{Reference Type}: Journal Article
{Title}: Gut Dysbiosis Drives Inflammatory Bowel Disease Through the CCL4L2-VSIR Axis in Glycogen Storage Disease.
{Author}: Lan J;Zhang Y;Jin C;Chen H;Su Z;Wu J;Ma N;Zhang X;Lu Y;Chen Y;Zeng X;Zhang H;Zheng G;Sun Y;Wang C;Hu Y;Wang Y;Liu Y;Zeng Z;Shi L;He J;Cao A;Wang Y;Pan X;Jin G;Wang Y;Jiang X;Shen H;Tang Q;Xie X;Xiao Y;Zhong X;Zhang X;Zeng L;Ye L;Xie J;Geng L;Li Z;Wu X;Wang Y;Mao R;Zhang S;Huang S;Liu S;Zeng H;Xu W;Gong S;Guo Y;Yang M;
{Journal}: Adv Sci (Weinh)
{Volume}: 11
{Issue}: 30
{Year}: 2024 Aug 18
{Factor}: 17.521
{DOI}: 10.1002/advs.202309471
{Abstract}: Patients with glycogen storage disease type Ib (GSD-Ib) frequently have inflammatory bowel disease (IBD). however, the underlying etiology remains unclear. Herein, this study finds that digestive symptoms are commonly observed in patients with GSD-Ib, presenting as single or multiple scattered deep round ulcers, inflammatory pseudo-polyps, obstructions, and strictures, which differ substantially from those in typical IBD. Distinct microbiota profiling and single-cell clustering of colonic mucosae in patients with GSD are conducted. Heterogeneous oral pathogenic enteric outgrowth induced by GSD is a potent inducer of gut microbiota immaturity and colonic macrophage accumulation.
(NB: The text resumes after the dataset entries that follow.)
Lemma shared_destination_across_batches_witness :
  let run := export_cmip6_collection_parallel Sample.utc Sample.env_up
               (Some two_scenarios) "out" 3 1 ∅ in
  (∃ filename size, Skipped 1 filename size ∈ run.2)
  ∧ (∀ q att res, Fetched 1 q att res ∉ run.2).
Proof.
  intros run.
  apply (shared_destination_across_batches Sample.utc Sample.env_up
           two_scenarios "out" 3 1 ∅ (Stats 2 2 0) run.1.2 run.2 0 1
           (scenario_image "ssp245" 20200101) (scenario_image "ssp585" 20200101)
           "out/M_2020-01-01.tif").
  - intros i. split; [reflexivity|].
    exists 0%nat, 2000%N. split_and!; [lia|lia|reflexivity|reflexivity].
  - vm_compute. reflexivity.
  - lia.
  - reflexivity.
  - reflexivity.
  - vm_compute. lia.
  - vm_compute. reflexivity.
  - vm_compute. reflexivity.
Defined.
(** ** A semaphore without permits *)

Lemma run_batch_no_permit utc_offset fetch imgs path bs start st fs r fs' evs :
  (∀ k img, imgs !! k = Some img → is_Some (plan_path utc_offset path img k)) →
  run_batch utc_offset fetch imgs path 0 bs start st fs = (r, fs', evs) →
  fs' = fs
  ∧ Forall (fun e => is_fetched e = false) evs
  ∧ ((∃ st', r = Completed st' ∧ total st' = total st
        ∧ ∀ k img, (start ≤ k < start + bs)%nat → (k < total st)%nat →
            imgs !! k = Some img →
            ∃ p, plan_path utc_offset path img k = Some p
                 ∧ complete_file fs p = true)
     ∨ (r = Hangs
        ∧ ∃ k img p, imgs !! k = Some img
            ∧ plan_path utc_offset path img k = Some p
            ∧ complete_file fs p = false)).
Proof.
  intros Hplan. unfold run_batch.
  set (batch_end := Nat.min (start + bs) (total st)).
  destruct (prepare_tasks_total utc_offset path start
              (slice imgs start batch_end) fs 0 st) as (tasks & st1 & evs1 & Hprep).
  { intros j img Hj. apply lookup_slice_Some in Hj.
    rewrite Nat.add_0_r. by apply (Hplan _ img). }
  rewrite Hprep. simpl.
  destruct (prepare_tasks_indices _ _ _ _ _ _ _ _ _ _ Hprep) as (_ & Q2 & _).
  destruct (prepare_tasks_counters _ fetch _ _ _ _ _ _ _ _ _ Hprep) as (P1 & _).
  destruct tasks as [|t tasks].
  - intros [= <- <- <-]. split_and!; [done| |].
    + apply Forall_cons. split; [done|]. apply Forall_app. split; [done|].
      by case_match; repeat constructor.
    + left. exists st1. split_and!; [done|done|].
      intros k img Hk Hlt Himg.
      destruct (prepare_tasks_cover _ _ _ _ _ _ _ _ _ _ Hprep (k - start)%nat img)
        as (p & Hp & Hcase).
      { unfold batch_end. rewrite lookup_slice by lia.
        by replace (start + (k - start))%nat with k by lia. }
      replace (start + 0 + (k - start))%nat with k in Hp by lia.
      exists p. split; [done|].
      destruct Hcase as [Hc|(t & Ht & _)]; [done|by apply elem_of_nil in Ht].
  - intros [= <- <- <-]. split_and!; [done|by apply Forall_cons|].
    right. split; [done|].
    destruct (prepare_tasks_dispatch _ _ _ _ _ _ _ _ _ _ Hprep) as (_ & D2 & _).
    destruct (D2 _ t eq_refl ltac:(apply elem_of_cons; auto))
      as (j & img & Hidx & Hj & Hp & Hc).
    apply lookup_slice_Some in Hj. rewrite Nat.add_0_r in Hidx. rewrite Hidx in Hp.
    by exists (start + j)%nat, img, (task_path t).
Qed.

Lemma batch_loop_no_permit utc_offset fetch imgs path bs starts :
  ∀ st fs r fs' evs,
  (∀ k img, imgs !! k = Some img → is_Some (plan_path utc_offset path img k)) →
  batch_loop utc_offset fetch starts imgs path 0 bs st fs = (r, fs', evs) →
  fs' = fs
  ∧ Forall (fun e => is_fetched e = false) evs
  ∧ ((∃ st', r = Completed st'
        ∧ ∀ s k img, s ∈ starts → (s ≤ k < s + bs)%nat → (k < total st)%nat →
            imgs !! k = Some img →
            ∃ p, plan_path utc_offset path img k = Some p
                 ∧ complete_file fs p = true)
     ∨ (r = Hangs
        ∧ ∃ k img p, imgs !! k = Some img
            ∧ plan_path utc_offset path img k = Some p
            ∧ complete_file fs p = false)).
Proof.
  induction starts as [|s0 rest IH]; intros st fs r fs' evs Hplan; simpl.
  { intros [= <- <- <-]. split_and!; [done|done|]. left. exists st.
    split; [done|]. by intros s k img ?%elem_of_nil. }
  destruct (run_batch utc_offset fetch imgs path 0 bs s0 st fs)
    as [[r1 fs1] evs1] eqn:Hb.
  destruct (run_batch_no_permit _ _ _ _ _ _ _ _ _ _ _ Hplan Hb)
    as (-> & Hu & [(st1 & -> & Htot & Hall)|(-> & Hex)]).
  - destruct (batch_loop utc_offset fetch rest imgs path 0 bs st1 fs)
      as [[r2 fs2] evs2] eqn:Hl.
    intros [= <- <- <-].
    destruct (IH _ _ _ _ _ Hplan Hl) as (-> & Hu2 & [(st2 & -> & Hall2)|(-> & Hex)]).
    + split_and!; [done|by apply Forall_app|]. left. exists st2. split; [done|].
      intros s k img [->|Hin]%elem_of_cons Hk Hlt Himg; [by apply Hall|].
      apply (Hall2 s k img Hin Hk); [lia|done].
    + split_and!; [done|by apply Forall_app|]. by right.
  - intros [= <- <- <-]. split_and!; [done|done|]. by right.
Qed.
Specifically, a unique population of macrophages with high CCL4L2 expression is identified in response to pathogenic bacteria in the intestine. Hyper-activation of the CCL4L2-VSIR axis leads to increased expression of AGR2 and ZG16 in epithelial cells, which mediates the unique progression of IBD in GSD-Ib. Collectively, the microbiota-driven pathomechanism of IBD is demonstrated in GSD-Ib and revealed the active role of the CCL4L2-VSIR axis in the interaction between the microbiota and colonic mucosal immunity. Thus, targeting gut dysbiosis and/or the CCL4L2-VISR axis may represent a potential therapy for GSD-associated IBD.